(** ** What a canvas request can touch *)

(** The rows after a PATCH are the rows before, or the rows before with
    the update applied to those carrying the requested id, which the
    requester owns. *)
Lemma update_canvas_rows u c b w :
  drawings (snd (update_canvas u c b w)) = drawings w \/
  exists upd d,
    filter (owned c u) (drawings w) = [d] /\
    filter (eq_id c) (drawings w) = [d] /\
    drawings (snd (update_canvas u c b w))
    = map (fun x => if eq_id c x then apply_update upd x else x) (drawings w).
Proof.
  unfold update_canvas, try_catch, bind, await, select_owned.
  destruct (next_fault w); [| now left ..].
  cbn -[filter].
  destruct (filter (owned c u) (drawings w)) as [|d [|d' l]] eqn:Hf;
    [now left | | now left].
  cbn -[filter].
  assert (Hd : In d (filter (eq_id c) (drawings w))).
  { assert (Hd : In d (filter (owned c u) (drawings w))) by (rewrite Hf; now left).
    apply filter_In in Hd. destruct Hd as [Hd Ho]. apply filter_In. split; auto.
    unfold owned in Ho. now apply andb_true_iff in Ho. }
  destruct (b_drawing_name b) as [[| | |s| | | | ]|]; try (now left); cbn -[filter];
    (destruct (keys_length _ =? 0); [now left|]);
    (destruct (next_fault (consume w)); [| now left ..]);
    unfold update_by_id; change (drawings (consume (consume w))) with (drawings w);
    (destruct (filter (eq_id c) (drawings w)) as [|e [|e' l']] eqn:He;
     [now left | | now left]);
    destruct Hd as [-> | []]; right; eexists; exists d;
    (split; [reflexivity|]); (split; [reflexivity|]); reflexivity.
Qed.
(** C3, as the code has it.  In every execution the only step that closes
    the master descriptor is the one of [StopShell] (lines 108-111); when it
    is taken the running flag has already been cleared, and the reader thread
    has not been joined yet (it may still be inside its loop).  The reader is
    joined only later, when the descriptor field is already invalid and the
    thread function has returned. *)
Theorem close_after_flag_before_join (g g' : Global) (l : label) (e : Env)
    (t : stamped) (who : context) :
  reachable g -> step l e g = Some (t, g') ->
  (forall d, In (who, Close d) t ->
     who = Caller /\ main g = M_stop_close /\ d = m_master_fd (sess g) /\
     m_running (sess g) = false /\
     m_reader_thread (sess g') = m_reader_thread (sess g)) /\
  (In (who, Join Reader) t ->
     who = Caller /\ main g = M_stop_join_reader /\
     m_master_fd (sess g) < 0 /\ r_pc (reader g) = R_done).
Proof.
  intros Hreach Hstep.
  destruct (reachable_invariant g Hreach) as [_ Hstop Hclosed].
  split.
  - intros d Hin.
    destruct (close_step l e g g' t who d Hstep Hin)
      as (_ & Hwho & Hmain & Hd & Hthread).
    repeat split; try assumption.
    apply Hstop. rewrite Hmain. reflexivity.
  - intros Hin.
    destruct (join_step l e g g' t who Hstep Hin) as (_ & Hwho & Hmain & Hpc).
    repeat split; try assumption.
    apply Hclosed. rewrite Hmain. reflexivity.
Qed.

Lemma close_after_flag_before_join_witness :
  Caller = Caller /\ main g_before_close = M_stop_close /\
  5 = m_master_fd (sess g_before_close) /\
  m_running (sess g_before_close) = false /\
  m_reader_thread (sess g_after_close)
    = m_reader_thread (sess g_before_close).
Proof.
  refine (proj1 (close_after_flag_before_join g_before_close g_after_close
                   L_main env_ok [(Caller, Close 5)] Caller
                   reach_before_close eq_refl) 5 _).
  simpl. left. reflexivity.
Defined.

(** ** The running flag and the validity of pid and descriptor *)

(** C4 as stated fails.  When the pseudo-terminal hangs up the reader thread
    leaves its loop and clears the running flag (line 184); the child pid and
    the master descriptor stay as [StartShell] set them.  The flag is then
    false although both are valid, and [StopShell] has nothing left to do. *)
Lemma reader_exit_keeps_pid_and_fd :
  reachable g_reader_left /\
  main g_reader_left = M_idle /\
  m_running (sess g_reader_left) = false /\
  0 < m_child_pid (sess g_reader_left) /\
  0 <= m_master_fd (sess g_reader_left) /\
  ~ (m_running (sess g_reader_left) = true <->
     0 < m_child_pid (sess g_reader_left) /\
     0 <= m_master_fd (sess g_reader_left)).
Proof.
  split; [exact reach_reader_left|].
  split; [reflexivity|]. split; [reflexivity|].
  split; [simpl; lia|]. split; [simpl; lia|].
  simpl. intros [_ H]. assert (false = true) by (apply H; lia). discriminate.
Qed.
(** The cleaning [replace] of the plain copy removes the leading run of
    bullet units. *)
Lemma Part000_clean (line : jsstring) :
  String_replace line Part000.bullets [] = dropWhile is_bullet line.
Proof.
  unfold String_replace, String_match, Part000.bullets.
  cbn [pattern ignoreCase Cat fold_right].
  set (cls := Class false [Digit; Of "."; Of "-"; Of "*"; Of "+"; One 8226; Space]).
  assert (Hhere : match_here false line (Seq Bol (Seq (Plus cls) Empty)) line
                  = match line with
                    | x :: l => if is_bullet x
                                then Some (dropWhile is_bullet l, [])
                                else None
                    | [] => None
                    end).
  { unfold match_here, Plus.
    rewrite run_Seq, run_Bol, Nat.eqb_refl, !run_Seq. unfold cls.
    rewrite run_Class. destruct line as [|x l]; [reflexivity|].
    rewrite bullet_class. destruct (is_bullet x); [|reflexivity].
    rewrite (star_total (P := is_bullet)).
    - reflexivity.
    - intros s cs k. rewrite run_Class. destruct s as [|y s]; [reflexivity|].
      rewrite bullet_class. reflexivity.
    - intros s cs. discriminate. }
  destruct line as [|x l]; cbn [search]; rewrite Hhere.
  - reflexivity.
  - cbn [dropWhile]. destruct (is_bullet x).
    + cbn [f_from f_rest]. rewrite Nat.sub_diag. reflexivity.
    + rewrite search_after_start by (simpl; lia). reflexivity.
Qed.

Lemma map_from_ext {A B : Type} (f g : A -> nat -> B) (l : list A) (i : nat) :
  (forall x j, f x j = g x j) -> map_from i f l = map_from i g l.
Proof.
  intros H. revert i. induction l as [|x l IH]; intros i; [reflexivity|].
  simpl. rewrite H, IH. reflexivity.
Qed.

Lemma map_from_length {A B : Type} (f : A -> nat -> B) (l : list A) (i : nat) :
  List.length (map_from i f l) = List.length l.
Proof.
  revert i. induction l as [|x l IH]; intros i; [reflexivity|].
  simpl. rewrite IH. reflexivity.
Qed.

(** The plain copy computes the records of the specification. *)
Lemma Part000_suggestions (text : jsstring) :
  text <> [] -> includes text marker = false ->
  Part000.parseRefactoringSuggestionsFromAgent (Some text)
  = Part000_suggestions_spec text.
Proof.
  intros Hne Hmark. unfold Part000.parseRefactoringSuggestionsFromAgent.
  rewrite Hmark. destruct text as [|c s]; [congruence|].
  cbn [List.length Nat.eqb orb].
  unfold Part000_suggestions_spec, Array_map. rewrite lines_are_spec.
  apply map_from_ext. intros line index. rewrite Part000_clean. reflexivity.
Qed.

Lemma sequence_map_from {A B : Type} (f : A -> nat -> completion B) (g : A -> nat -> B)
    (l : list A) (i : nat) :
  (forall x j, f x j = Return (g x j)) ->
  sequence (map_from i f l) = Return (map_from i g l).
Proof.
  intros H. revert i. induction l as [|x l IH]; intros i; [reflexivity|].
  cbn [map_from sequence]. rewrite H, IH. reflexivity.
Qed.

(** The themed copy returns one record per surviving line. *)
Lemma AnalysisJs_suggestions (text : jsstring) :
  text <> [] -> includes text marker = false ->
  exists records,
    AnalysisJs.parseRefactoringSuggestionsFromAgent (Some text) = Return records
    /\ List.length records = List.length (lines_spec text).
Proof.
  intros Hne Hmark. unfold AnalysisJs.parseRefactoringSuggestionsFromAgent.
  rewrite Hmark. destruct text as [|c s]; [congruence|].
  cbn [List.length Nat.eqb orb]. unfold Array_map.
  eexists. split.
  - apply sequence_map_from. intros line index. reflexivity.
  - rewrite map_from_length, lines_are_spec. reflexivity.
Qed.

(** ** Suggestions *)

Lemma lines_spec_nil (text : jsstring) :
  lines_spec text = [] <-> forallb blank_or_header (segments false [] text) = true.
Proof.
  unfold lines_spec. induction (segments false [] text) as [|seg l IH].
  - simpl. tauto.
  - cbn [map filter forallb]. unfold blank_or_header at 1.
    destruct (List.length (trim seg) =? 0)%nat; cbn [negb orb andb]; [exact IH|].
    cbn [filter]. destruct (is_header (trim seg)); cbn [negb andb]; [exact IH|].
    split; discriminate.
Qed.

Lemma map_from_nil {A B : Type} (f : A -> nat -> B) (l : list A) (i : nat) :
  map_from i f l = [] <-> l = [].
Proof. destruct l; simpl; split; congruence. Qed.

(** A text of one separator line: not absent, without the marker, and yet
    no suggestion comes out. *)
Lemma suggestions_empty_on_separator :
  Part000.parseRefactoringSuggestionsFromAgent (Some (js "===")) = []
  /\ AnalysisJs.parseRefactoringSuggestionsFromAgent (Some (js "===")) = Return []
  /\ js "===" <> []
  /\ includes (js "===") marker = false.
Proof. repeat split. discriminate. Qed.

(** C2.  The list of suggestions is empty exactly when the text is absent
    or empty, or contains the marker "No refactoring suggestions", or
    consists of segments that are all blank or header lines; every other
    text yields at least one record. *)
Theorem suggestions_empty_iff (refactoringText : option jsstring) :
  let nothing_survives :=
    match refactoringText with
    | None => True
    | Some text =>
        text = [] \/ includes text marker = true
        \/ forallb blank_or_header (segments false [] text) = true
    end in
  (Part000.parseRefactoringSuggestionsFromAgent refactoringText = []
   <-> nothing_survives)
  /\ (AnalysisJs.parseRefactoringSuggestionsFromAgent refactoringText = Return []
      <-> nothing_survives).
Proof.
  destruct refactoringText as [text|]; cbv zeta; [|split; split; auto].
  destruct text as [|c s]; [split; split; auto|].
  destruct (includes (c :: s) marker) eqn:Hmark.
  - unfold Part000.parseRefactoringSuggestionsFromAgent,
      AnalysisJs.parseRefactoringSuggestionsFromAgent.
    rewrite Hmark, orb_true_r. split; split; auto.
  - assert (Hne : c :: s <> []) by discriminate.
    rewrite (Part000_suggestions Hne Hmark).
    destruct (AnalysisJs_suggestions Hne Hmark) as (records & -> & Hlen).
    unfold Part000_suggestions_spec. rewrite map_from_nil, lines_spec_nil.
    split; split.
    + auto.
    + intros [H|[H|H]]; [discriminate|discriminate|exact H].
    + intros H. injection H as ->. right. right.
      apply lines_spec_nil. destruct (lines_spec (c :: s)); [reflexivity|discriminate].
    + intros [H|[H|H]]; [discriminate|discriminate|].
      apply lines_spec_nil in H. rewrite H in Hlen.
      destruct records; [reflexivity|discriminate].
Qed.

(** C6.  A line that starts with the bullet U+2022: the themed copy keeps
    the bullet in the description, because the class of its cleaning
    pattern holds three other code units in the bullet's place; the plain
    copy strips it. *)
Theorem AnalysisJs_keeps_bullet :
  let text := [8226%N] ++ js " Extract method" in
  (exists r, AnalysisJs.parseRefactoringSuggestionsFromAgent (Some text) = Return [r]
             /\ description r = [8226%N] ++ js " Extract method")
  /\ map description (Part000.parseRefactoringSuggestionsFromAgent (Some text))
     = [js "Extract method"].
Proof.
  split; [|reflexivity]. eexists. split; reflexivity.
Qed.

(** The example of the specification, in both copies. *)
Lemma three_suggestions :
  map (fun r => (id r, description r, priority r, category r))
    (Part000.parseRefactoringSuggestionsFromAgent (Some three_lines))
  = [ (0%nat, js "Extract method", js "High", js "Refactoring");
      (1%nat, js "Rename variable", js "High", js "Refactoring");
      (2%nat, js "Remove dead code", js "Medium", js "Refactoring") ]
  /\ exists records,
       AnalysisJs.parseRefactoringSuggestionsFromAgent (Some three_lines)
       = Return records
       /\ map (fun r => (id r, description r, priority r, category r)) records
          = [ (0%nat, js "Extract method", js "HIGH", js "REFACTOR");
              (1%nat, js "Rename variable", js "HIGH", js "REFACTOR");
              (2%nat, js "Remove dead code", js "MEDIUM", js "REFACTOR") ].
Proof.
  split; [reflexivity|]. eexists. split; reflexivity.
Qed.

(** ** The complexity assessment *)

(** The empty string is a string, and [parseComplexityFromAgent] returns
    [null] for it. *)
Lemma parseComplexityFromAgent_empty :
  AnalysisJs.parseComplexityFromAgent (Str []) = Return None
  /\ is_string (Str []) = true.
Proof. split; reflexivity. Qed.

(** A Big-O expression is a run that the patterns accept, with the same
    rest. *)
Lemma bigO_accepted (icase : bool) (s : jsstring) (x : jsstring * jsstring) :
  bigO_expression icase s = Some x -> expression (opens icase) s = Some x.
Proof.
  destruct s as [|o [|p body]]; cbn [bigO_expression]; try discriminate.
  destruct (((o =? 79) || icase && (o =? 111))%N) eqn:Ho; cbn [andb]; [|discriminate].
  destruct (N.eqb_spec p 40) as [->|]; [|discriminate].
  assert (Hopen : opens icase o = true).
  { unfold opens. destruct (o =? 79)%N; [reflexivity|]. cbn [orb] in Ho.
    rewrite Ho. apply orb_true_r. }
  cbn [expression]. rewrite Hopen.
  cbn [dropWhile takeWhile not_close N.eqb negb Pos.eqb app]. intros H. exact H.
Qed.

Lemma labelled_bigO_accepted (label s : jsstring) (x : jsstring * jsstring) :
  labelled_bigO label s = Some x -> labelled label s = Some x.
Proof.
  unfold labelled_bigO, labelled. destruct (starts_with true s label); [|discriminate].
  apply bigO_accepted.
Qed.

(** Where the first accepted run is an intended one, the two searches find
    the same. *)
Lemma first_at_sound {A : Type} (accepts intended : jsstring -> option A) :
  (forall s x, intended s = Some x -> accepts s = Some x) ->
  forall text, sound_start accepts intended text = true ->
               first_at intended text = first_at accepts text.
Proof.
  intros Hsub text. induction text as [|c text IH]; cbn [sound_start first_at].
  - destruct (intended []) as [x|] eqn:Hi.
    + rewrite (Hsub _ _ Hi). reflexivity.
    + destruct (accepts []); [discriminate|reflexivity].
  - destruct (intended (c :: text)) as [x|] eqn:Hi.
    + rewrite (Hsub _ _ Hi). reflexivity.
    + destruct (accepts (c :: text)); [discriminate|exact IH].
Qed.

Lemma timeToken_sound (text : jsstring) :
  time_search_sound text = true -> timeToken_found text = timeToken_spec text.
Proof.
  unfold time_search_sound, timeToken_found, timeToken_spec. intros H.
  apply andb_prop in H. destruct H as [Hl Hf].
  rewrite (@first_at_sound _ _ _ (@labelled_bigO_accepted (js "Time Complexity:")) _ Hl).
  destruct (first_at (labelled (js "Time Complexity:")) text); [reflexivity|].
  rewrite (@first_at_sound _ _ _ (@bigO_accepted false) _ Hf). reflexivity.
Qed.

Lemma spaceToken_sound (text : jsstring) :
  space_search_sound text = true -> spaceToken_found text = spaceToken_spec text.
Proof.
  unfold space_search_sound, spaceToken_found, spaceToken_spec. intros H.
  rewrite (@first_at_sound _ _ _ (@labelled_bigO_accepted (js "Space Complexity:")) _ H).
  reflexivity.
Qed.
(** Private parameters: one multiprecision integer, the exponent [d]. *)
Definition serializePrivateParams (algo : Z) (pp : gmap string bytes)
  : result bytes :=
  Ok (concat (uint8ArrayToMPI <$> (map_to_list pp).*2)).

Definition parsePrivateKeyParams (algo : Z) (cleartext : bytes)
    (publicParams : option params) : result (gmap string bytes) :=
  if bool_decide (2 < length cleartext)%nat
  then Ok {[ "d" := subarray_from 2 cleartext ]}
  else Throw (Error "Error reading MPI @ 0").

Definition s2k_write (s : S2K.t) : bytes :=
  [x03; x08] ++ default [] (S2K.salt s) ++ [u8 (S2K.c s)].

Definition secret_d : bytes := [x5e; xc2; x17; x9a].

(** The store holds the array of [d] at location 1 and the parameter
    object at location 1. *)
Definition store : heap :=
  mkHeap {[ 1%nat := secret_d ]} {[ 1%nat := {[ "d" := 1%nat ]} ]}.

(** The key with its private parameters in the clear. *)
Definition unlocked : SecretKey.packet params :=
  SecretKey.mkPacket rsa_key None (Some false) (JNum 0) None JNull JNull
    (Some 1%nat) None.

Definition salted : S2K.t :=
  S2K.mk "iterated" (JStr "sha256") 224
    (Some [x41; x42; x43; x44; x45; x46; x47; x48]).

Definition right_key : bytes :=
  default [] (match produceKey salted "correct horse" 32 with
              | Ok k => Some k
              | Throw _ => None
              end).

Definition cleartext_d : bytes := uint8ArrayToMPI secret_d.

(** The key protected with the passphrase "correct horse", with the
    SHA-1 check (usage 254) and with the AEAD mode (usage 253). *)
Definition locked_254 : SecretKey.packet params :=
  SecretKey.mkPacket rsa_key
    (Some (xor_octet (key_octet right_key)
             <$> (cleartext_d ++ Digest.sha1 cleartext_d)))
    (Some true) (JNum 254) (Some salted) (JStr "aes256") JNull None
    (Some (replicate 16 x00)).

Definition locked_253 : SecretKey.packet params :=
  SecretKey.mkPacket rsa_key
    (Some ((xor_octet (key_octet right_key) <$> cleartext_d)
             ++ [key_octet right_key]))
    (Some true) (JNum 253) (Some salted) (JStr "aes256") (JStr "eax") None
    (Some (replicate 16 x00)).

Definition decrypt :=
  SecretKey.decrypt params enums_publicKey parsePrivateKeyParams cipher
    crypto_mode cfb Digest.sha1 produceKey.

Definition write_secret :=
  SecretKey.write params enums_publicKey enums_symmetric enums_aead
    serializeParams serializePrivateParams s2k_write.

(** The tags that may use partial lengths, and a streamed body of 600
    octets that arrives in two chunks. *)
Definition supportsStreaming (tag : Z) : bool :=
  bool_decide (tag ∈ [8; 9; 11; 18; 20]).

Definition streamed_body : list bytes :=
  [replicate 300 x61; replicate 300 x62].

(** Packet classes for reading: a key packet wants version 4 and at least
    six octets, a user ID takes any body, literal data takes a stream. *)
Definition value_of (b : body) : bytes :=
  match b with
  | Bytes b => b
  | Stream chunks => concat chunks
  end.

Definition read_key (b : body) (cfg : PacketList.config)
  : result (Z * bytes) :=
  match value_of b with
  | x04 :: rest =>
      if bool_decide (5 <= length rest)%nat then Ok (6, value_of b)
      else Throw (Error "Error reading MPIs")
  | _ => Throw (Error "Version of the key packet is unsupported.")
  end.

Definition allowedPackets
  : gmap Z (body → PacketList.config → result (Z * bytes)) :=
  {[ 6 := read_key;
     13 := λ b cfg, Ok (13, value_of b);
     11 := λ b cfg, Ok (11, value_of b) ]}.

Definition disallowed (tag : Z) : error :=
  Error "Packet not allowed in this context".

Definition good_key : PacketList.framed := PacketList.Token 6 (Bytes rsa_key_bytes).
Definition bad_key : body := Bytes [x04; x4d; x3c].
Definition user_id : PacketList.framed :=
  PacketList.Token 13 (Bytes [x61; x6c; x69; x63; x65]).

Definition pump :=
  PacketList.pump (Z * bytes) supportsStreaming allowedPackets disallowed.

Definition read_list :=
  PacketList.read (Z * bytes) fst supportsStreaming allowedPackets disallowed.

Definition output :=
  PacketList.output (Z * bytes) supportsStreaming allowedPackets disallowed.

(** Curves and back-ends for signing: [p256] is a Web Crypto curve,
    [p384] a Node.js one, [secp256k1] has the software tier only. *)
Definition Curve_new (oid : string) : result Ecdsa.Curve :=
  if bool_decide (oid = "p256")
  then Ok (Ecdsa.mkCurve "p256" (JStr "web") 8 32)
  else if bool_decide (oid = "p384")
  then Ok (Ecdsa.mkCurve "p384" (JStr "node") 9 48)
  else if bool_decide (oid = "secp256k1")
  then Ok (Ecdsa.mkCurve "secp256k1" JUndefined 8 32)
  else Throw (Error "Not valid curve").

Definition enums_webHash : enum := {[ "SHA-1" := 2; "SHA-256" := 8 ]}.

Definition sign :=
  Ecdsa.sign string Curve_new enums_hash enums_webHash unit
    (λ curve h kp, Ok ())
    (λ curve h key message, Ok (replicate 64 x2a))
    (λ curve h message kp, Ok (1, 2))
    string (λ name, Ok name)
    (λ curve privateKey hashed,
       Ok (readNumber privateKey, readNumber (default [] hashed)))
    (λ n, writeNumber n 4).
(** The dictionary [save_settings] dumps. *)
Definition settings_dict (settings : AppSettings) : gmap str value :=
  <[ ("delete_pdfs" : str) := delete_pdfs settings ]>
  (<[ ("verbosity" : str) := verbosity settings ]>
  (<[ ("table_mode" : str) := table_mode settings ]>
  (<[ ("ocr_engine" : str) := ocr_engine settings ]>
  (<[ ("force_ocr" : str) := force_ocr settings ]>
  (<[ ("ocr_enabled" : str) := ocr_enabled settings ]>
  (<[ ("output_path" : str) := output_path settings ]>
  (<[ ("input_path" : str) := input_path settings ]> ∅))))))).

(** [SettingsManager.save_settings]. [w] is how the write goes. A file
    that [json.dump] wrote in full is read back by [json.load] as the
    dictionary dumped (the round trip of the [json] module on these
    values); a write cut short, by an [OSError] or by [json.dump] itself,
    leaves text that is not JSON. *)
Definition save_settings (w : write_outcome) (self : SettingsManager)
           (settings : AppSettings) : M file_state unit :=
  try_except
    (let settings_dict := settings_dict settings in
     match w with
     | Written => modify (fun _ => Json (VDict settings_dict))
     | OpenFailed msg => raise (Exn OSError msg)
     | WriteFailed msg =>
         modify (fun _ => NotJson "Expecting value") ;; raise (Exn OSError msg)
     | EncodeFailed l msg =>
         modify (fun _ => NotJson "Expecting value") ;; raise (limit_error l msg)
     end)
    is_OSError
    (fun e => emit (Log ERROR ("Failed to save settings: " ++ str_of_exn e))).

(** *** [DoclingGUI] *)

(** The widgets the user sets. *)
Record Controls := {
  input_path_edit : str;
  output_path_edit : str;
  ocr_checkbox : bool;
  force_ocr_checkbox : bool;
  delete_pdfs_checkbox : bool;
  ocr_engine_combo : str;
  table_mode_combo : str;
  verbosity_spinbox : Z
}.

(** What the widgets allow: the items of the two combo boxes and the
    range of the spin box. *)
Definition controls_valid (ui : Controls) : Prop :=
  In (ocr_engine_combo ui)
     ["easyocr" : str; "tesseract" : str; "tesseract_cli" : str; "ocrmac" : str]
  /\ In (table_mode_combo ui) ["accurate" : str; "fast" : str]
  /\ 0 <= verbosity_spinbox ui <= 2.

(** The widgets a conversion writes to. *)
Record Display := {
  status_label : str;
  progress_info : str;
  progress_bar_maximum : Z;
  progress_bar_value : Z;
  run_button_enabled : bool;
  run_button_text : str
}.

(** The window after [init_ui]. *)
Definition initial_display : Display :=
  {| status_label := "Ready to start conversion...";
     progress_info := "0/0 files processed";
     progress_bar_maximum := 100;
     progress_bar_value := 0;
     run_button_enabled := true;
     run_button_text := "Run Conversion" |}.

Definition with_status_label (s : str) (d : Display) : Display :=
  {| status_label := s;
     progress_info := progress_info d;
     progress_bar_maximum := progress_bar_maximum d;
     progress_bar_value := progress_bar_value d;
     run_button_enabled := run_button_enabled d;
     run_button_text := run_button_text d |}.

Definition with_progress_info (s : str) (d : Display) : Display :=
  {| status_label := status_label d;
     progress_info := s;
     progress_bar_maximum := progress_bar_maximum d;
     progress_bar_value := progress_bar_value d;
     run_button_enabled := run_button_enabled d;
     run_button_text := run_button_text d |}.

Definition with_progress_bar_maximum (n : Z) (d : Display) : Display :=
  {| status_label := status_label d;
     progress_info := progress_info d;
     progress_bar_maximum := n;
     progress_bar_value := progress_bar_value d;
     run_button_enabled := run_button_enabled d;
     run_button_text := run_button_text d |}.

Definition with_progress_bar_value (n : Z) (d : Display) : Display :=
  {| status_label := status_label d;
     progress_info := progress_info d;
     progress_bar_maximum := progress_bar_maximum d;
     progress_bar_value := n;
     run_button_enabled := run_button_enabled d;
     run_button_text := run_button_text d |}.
+--
_Work request_.
Only the lines from the one containing "Definition settings_dict (settings" through the one containing "output_path_edit : str;" are to be retyped, both boundary lines included, with no other material.

_Written response_.
Definition settings_dict (settings : AppSettings) : gmap str value :=
  <[ ("delete_pdfs" : str) := delete_pdfs settings ]>
  (<[ ("verbosity" : str) := verbosity settings ]>
  (<[ ("table_mode" : str) := table_mode settings ]>
  (<[ ("ocr_engine" : str) := ocr_engine settings ]>
  (<[ ("force_ocr" : str) := force_ocr settings ]>
  (<[ ("ocr_enabled" : str) := ocr_enabled settings ]>
  (<[ ("output_path" : str) := output_path settings ]>
  (<[ ("input_path" : str) := input_path settings ]> ∅))))))).

(** [SettingsManager.save_settings]. [w] is how the write goes. A file
    that [json.dump] wrote in full is read back by [json.load] as the
    dictionary dumped (the round trip of the [json] module on these
    values); a write cut short, by an [OSError] or by [json.dump] itself,
    leaves text that is not JSON. *)
Definition save_settings (w : write_outcome) (self : SettingsManager)
           (settings : AppSettings) : M file_state unit :=
  try_except
    (let settings_dict := settings_dict settings in
     match w with
     | Written => modify (fun _ => Json (VDict settings_dict))
     | OpenFailed msg => raise (Exn OSError msg)
     | WriteFailed msg =>
         modify (fun _ => NotJson "Expecting value") ;; raise (Exn OSError msg)
     | EncodeFailed l msg =>
         modify (fun _ => NotJson "Expecting value") ;; raise (limit_error l msg)
     end)
    is_OSError
    (fun e => emit (Log ERROR ("Failed to save settings: " ++ str_of_exn e))).

(** *** [DoclingGUI] *)

(** The widgets the user sets. *)
Record Controls := {
  input_path_edit : str;
  output_path_edit : str;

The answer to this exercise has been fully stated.